Under all other aspects, there is the most irreconcilable opposition;a staring contrariety, such as might provoke contrasts, were there far fewer points of comparison. If Schlegel's Work is the apotheosis of Spiritualism; Hope's again is the apotheosis of Materialism: in the one, all Matter is evaporated into a Phenomenon, and terrestrial Life itself, with its whole doings and showings, held out as a Disturbance (Zerruttung) produced by the Zeitgeist (Spirit of Time); in the other, Matter is distilled and sublimated into some semblance of Divinity: the one regards Space and Time as mere forms of man's mind, and without external existence or reality; the other supposes Space and Time to be 'incessantly created,' and rayed-in upon us like a sort of gravitation.'
Such is their difference in respect of purport: no less striking is it in respect of manner, talent, success and all outward characteristics. Thus, if in Schlegel we have to admire the power of Words, in Hope we stand astonished, it might almost be said, at the want of an articulate Language. To Schlegel his Philosophic Speech is obedient, dexterous, exact, like a promptly ministering genius; his names are so clear, so precise and vivid, that they almost (sometimes altogether) become things for him: with Hope there is no Philosophical Speech; but a painful, confused stammering, and struggling after such; or the tongue, as in doatish forgetfulness, maunders, low, long-winded, and speaks not the word intended, but another; so that here the scarcely intelligible, in these endless convolutions, becomes the wholly unreadable;and often we could ask, as that mad pupil did of his tutor in Philosophy, "But whether is Virtue a fluid, then, or a gas?" If the fact, that Schlegel, in the city of Dresden, could find audience for such high discourse, may excite our envy;this other fact, that a person of strong powers, skilled in English Thought and master of its Dialect, could write the Origin an Prospects of Man, may painfully remind us of the reproach, that England has now no language for Meditation; that England, the most calculative, is the least meditative, of all civilised countries.

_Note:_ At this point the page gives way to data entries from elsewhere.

(* ===== verification/Bank.v ===== *)
(** * Banks

    state/bank.rs: the deposits and borrows of a token. A position of an account holds an
    indexed amount; multiplied by the deposit or borrow index of the bank it is the native
    amount. Interest is charged by growing the indexes. [I80F48] values are their bits.
    The name, padding and reserved bytes are left out. *)

From stdpp Require Import base numbers list.
From Stdlib Require Import ZArith Lia SpecFloat.
From S2P Require Import Prelude FixedPoint TokenPosition Nodes Oracle StablePrice.

Open Scope Z_scope.

Record Bank := mkBank {
  bk_group : Pubkey;
  bk_mint : Pubkey;
  bk_vault : Pubkey;
  bk_oracle : Pubkey;
  bk_oracle_config : OracleConfig;
  bk_stable_price_model : StablePriceModel;
  bk_deposit_index : Z;
  bk_borrow_index : Z;
  bk_indexed_deposits : Z;
  bk_indexed_borrows : Z;
  bk_index_last_updated : Z;
  bk_bank_rate_last_updated : Z;
  bk_avg_utilization : Z;
  bk_adjustment_factor : Z;
  bk_util0 : Z;
  bk_rate0 : Z;
  bk_util1 : Z;
  bk_rate1 : Z;
  bk_max_rate : Z;
  bk_collected_fees_native : Z;
  bk_loan_origination_fee_rate : Z;
  bk_loan_fee_rate : Z;
  bk_maint_asset_weight : Z;
  bk_init_asset_weight : Z;
  bk_maint_liab_weight : Z;
  bk_init_liab_weight : Z;
  bk_liquidation_fee : Z;
  bk_dust : Z;
  bk_flash_loan_token_account_initial : Z;
  bk_flash_loan_approved_amount : Z;
  bk_token_index : Z;
  bk_bump : Z;
  bk_mint_decimals : Z;
  bk_bank_num : Z;
  bk_min_vault_to_deposits_ratio : f64;
  bk_net_borrow_limit_window_size_ts : Z;
  bk_last_net_borrows_window_start_ts : Z;
  bk_net_borrow_limit_per_window_quote : Z;
  bk_net_borrows_in_window : Z;
  bk_borrow_weight_scale_start_quote : f64;
  bk_deposit_weight_scale_start_quote : f64;
  bk_reduce_only : Z;
  bk_force_close : Z;
  bk_disable_asset_liquidation : Z;
  bk_force_withdraw : Z;
  bk_fees_withdrawn : Z;
  bk_token_conditional_swap_taker_fee_rate : f32;
  bk_token_conditional_swap_maker_fee_rate : f32;
  bk_flash_loan_swap_fee_rate : f32;
  bk_interest_target_utilization : f32;
  bk_interest_curve_scaling : f64;
  bk_potential_serum_tokens : Z;
  bk_maint_weight_shift_start : Z;
  bk_maint_weight_shift_end : Z;
  bk_maint_weight_shift_duration_inv : Z;
  bk_maint_weight_shift_asset_target : Z;
  bk_maint_weight_shift_liab_target : Z;
  bk_fallback_oracle : Pubkey;
  bk_deposit_limit : Z;
  bk_zero_util_rate : Z;
  bk_platform_liquidation_fee : Z;
  bk_collected_liquidation_fees : Z;
  bk_collected_collateral_fees : Z;
  bk_collateral_fee_per_day : f32
}.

It is not our purpose to offer any criticism of Schlegel's Book; in such limits as were possible here, we should despair of communicating even the faintest image of its significance. To the mass of readers, indeed, both among the Germans themselves, and still more elsewhere, it nowise addresses itself, and may lie forever sealed. We point it out as a remarkable document of the Time and of the Man; can recommend it, moreover, to all earnest Thinkers, as a work deserving their best regard; a work full of deep meditation, wherein the infinite mystery of Life, if not represented, is decisively recognised.
Of Schlegel himself, and his character, and spiritual history, we can profess no thorough or final understanding; yet enough to make us view him with admiration and pity, nowise with harsh contemptuous censure; and must say, with clearest persuasion, that the outcry of his being 'a renegade,'
and so forth, is but like other such outcries, a judgment where there was neither jury, nor evidence, nor judge. The candid reader, in this Book itself, to say nothing of all the rest, will find traces of a high, far-seeing, earnest spirit, to whom 'Austrian Pensions,' and the Kaiser's crown, and Austria altogether, were but a light matter to the finding and vitally appropriating of Truth. Let us respect the sacred mystery of a Person; rush not irreverently into man's Holy of Holies! Were the lost little one, as we said already, found 'sucking its dead mother, on the field of carnage,' could it be other than a spectacle for tears? Asolemn mournful feeling comes over us when we see this last Work of Friedrich Schlegel, the unwearied seeker, end abruptly in the middle;and, as if he had not yet found, as if emblematically of much, end with an 'Aber-,' with a 'But-'! This was the last word that came from the Pen of Friedrich Schlegel:
about eleven at night he wrote it down, and there paused sick; at one in the morning, Time for him had merged itself in Eternity; he was, as we say, no more.